# TASK GOAL:
Looking at the records below, count how many lines contain the string "kept". Give that number alone.

(Beginning of RECORDS PROVIDED)

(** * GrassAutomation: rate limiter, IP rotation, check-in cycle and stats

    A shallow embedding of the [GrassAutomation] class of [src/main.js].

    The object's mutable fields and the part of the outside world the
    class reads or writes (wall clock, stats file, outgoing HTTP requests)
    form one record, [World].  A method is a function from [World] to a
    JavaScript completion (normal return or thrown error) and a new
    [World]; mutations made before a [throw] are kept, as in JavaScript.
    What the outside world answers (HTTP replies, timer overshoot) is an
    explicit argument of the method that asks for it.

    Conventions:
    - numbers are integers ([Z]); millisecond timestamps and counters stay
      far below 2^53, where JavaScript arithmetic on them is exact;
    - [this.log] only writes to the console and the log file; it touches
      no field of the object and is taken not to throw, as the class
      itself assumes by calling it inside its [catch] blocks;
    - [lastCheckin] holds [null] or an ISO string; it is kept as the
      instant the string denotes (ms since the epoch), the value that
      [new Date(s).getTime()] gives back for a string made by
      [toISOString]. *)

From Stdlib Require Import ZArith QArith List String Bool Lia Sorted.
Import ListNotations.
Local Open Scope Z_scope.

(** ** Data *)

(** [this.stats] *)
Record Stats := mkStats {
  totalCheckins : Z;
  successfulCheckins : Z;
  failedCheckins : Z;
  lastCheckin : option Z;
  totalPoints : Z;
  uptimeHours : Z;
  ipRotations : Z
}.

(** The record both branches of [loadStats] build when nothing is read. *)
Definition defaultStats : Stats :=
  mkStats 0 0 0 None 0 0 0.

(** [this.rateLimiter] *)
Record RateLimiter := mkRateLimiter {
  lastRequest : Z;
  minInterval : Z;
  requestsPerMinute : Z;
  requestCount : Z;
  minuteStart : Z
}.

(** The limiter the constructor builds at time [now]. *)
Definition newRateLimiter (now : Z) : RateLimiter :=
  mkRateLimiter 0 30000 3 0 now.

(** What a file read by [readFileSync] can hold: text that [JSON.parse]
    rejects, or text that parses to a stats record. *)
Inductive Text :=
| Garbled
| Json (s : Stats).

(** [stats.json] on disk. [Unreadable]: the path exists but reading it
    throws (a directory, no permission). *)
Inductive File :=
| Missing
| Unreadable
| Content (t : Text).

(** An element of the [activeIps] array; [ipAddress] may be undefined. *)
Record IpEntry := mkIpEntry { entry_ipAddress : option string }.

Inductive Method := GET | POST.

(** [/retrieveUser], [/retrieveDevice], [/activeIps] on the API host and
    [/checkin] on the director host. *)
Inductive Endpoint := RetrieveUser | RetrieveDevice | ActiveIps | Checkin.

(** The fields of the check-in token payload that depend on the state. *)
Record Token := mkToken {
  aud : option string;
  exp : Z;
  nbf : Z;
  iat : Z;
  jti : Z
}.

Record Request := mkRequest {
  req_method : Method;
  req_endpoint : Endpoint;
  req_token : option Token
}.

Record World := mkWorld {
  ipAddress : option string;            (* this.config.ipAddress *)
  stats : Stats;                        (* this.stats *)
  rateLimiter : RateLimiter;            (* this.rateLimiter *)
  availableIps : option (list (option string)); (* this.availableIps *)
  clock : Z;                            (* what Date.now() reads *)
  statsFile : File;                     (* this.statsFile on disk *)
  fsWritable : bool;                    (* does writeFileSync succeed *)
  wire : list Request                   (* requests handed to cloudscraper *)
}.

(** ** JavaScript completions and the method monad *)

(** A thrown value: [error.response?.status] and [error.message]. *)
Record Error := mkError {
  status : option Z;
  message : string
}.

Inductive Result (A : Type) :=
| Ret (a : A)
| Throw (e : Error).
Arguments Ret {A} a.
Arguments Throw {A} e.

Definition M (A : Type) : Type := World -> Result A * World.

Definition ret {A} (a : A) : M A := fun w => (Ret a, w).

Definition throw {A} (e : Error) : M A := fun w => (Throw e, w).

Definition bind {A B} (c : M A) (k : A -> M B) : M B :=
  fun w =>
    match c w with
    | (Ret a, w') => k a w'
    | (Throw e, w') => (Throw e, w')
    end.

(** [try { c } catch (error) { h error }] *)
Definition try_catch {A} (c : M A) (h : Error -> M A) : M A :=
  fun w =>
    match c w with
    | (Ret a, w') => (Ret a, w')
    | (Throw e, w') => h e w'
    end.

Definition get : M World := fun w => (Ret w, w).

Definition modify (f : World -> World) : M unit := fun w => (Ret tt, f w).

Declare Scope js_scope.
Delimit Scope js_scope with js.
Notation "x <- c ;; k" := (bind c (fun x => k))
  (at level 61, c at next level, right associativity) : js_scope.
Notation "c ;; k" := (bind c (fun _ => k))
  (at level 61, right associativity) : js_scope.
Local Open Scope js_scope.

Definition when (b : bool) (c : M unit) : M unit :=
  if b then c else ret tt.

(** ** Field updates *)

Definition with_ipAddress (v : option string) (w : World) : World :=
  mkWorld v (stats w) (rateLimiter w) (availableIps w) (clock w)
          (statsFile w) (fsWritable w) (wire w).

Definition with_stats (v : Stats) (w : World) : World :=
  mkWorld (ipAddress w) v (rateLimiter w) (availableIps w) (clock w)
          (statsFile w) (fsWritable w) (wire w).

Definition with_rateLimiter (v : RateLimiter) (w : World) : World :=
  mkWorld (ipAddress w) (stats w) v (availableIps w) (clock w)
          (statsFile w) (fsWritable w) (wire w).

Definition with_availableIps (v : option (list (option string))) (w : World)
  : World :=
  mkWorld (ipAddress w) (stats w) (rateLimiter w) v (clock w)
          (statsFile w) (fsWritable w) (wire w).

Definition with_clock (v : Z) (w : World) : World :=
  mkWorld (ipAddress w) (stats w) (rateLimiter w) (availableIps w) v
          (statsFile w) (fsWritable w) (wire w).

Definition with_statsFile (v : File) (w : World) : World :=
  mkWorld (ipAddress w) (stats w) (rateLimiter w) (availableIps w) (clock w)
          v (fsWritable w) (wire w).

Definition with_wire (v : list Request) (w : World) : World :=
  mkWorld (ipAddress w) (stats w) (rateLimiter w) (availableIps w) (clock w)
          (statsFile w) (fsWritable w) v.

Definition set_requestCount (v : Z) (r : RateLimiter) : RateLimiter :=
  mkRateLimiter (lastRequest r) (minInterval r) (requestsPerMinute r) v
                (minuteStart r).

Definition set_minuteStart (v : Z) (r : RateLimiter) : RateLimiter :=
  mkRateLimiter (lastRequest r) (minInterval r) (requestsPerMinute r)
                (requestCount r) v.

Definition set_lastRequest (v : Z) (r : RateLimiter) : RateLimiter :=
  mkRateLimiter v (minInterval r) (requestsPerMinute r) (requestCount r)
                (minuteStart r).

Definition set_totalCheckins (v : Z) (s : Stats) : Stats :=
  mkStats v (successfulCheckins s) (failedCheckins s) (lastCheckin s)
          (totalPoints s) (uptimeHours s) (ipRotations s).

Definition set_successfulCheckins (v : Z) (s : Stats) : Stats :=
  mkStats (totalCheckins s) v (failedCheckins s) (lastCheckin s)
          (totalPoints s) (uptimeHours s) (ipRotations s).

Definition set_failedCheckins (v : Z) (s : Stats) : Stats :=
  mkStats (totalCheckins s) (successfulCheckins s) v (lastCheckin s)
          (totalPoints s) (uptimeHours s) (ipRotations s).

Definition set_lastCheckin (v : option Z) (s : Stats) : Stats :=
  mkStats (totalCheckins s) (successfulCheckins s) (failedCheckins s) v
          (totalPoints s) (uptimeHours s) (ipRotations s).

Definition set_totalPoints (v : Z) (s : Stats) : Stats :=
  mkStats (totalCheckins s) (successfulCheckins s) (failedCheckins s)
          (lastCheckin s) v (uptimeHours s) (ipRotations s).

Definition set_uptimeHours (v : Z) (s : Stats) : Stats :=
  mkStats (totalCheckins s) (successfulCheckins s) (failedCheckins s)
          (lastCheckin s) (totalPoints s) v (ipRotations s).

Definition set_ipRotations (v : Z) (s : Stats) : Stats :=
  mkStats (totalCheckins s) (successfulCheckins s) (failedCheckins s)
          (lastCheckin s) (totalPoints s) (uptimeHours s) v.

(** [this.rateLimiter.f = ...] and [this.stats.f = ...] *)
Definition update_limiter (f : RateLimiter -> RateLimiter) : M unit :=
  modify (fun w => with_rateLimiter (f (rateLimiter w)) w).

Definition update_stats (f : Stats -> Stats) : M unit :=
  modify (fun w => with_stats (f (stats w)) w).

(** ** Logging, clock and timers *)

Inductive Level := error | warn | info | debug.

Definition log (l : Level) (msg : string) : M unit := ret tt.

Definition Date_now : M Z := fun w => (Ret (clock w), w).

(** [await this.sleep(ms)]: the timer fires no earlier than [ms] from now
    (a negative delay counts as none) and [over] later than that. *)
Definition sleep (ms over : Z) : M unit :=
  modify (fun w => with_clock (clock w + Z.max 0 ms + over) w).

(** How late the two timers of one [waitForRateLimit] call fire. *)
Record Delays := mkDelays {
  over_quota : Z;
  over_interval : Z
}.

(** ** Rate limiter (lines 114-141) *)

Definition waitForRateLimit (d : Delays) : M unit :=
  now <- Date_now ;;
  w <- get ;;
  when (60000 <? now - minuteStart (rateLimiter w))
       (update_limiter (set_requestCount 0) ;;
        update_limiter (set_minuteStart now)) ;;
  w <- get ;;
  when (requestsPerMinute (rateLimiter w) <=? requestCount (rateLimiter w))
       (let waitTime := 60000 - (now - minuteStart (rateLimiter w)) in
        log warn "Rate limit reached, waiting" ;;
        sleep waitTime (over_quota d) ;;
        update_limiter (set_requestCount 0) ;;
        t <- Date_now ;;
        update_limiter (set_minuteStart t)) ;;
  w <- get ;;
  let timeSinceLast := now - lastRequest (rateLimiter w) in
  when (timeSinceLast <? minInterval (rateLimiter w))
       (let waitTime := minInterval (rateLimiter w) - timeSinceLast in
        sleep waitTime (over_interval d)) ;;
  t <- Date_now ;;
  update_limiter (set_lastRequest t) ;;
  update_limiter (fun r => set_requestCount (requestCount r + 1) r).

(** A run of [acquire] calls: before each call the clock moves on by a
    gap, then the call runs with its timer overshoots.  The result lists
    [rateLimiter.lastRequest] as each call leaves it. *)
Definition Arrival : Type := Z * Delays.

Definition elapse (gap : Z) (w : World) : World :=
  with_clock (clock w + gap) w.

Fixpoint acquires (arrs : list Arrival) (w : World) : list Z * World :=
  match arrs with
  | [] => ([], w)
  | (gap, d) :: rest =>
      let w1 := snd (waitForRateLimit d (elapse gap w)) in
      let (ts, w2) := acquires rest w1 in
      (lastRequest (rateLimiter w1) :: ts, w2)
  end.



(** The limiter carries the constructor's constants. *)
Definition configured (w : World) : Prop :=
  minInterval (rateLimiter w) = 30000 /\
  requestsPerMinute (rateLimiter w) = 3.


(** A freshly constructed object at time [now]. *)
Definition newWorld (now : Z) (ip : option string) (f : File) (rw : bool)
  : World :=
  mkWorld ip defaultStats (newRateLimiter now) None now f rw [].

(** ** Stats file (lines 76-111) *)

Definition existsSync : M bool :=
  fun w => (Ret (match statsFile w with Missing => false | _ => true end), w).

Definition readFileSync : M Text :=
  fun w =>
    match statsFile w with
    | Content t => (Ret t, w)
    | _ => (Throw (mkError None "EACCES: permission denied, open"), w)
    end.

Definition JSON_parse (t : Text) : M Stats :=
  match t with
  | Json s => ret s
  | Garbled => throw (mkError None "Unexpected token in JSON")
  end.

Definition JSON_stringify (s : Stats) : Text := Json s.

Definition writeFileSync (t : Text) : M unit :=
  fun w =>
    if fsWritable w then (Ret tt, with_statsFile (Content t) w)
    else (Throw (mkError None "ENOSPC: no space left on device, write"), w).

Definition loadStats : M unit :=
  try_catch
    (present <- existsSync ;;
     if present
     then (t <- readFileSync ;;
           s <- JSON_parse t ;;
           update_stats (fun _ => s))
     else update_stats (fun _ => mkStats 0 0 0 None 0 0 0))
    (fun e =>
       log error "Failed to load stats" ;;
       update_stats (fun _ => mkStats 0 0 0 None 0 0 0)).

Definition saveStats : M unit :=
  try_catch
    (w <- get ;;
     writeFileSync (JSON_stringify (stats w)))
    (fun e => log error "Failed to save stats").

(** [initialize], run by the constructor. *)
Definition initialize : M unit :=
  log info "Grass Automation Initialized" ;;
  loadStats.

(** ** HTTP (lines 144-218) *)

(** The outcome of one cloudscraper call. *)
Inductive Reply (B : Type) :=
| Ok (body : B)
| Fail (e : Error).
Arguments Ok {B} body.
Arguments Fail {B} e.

(End of RECORDS PROVIDED)
(Beginning of RECORDS PROVIDED)

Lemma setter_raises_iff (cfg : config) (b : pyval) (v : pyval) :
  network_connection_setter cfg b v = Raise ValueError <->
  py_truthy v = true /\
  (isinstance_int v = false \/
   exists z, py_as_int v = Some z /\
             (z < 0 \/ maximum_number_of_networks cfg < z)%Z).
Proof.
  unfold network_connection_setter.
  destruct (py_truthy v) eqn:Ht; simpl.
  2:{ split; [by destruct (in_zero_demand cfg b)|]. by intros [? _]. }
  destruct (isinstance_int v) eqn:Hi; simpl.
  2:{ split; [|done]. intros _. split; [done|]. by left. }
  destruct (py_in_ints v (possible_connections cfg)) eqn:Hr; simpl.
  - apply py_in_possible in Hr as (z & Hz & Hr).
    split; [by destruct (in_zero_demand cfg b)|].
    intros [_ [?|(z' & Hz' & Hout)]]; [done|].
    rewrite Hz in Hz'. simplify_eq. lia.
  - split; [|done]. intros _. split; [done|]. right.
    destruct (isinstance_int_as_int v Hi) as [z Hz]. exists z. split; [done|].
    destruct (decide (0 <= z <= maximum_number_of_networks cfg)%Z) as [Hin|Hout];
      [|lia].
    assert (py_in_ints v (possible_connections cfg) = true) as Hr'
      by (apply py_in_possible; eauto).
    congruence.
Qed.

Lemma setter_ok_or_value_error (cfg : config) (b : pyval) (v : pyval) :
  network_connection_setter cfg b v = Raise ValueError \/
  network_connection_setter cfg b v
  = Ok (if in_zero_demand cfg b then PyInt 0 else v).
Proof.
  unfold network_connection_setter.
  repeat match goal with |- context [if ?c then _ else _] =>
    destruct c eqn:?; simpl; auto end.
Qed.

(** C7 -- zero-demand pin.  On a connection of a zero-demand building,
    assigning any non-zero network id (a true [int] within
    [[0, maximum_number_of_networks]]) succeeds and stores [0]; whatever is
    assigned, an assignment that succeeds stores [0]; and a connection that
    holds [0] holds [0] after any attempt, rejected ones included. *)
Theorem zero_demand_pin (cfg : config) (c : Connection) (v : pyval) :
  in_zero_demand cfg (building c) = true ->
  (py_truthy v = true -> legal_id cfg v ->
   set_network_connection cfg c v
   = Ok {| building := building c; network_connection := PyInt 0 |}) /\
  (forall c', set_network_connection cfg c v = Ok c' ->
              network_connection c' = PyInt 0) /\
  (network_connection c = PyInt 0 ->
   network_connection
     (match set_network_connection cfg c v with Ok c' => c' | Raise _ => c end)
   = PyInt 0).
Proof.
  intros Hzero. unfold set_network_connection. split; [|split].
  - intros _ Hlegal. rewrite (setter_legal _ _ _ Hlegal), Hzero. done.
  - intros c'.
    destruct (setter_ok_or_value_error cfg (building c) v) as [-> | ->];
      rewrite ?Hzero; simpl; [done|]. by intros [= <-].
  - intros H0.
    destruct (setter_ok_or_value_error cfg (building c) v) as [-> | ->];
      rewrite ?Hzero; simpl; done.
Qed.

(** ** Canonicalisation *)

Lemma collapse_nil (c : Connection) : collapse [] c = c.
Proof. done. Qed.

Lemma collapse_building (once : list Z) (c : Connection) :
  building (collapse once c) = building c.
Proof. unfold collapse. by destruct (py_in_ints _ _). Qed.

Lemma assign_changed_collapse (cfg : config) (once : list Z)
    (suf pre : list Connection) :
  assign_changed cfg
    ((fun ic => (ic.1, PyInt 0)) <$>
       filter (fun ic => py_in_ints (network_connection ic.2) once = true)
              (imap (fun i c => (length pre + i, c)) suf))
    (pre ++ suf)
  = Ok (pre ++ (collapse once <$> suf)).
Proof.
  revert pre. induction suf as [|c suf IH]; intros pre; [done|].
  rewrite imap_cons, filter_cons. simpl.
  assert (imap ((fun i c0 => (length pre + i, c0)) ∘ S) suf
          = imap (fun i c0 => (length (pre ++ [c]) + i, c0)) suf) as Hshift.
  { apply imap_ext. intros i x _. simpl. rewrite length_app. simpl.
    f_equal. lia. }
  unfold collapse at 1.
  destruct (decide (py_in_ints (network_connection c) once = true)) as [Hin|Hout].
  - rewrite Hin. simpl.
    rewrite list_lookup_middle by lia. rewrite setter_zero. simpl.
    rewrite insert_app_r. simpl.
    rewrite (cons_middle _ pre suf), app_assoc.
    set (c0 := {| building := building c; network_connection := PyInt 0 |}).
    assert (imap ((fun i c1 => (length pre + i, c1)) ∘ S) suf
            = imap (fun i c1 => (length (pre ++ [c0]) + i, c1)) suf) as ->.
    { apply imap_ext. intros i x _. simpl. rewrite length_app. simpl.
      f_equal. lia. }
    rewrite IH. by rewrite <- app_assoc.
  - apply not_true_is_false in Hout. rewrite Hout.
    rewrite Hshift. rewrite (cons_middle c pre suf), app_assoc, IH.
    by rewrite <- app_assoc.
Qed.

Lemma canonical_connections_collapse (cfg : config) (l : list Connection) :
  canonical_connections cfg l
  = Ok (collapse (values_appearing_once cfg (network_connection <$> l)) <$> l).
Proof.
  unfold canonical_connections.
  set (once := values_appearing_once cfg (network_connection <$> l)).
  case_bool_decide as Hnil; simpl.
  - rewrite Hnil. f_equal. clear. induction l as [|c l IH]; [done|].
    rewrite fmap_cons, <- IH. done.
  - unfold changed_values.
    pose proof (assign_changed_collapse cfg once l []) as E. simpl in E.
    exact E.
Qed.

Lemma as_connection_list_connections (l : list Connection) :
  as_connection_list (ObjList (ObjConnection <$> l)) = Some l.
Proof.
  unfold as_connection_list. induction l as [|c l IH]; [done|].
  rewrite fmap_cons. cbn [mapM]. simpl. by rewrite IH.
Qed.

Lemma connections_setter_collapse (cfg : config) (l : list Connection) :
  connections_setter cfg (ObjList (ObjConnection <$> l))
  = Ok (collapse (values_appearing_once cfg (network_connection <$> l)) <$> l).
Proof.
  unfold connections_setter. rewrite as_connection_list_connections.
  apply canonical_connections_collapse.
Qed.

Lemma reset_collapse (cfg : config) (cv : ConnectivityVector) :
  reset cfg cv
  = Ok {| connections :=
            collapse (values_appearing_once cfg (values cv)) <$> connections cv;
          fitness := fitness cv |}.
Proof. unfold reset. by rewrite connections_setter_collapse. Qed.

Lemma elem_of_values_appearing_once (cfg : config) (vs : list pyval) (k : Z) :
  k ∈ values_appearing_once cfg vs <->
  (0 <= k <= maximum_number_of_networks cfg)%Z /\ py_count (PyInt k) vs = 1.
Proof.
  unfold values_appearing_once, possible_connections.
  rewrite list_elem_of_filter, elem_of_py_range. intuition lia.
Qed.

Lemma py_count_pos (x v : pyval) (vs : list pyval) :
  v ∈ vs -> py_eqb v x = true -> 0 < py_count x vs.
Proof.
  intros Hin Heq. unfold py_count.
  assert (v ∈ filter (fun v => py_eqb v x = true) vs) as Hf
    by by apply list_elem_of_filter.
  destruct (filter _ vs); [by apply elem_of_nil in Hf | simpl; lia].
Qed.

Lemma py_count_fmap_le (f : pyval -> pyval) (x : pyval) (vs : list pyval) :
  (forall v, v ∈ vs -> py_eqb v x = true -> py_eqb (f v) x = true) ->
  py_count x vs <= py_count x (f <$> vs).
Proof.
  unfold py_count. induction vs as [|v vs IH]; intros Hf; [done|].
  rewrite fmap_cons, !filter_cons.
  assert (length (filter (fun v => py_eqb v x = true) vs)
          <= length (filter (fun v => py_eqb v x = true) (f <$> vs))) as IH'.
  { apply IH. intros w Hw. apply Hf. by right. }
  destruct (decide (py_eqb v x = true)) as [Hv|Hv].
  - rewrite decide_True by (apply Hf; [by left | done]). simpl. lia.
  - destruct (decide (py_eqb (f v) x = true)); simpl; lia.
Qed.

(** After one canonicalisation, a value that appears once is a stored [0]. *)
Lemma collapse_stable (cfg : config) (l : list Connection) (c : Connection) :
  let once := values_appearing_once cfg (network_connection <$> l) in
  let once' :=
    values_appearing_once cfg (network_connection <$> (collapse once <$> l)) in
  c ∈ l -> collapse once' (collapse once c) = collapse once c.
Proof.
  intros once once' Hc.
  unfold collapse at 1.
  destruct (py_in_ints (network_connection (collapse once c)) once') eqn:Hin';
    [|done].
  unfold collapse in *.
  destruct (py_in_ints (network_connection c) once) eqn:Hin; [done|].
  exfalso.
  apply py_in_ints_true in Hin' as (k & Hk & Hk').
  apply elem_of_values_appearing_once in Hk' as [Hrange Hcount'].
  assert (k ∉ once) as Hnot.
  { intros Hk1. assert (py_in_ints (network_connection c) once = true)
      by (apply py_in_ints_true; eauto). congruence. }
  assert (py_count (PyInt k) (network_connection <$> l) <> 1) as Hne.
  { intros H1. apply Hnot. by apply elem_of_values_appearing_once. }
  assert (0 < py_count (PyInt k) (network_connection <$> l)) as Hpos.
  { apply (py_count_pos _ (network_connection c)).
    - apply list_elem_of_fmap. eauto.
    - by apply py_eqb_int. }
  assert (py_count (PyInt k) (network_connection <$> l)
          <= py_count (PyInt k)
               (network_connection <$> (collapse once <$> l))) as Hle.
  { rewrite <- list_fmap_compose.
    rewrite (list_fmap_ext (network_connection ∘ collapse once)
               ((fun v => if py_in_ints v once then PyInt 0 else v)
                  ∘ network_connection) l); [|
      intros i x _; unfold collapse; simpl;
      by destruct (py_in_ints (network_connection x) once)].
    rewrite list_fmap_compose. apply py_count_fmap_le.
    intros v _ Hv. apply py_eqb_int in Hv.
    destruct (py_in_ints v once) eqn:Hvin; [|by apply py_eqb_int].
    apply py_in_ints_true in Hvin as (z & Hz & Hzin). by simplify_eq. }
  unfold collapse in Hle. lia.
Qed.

(End of RECORDS PROVIDED)

# ANSWER FOR THIS EXERCISE:
2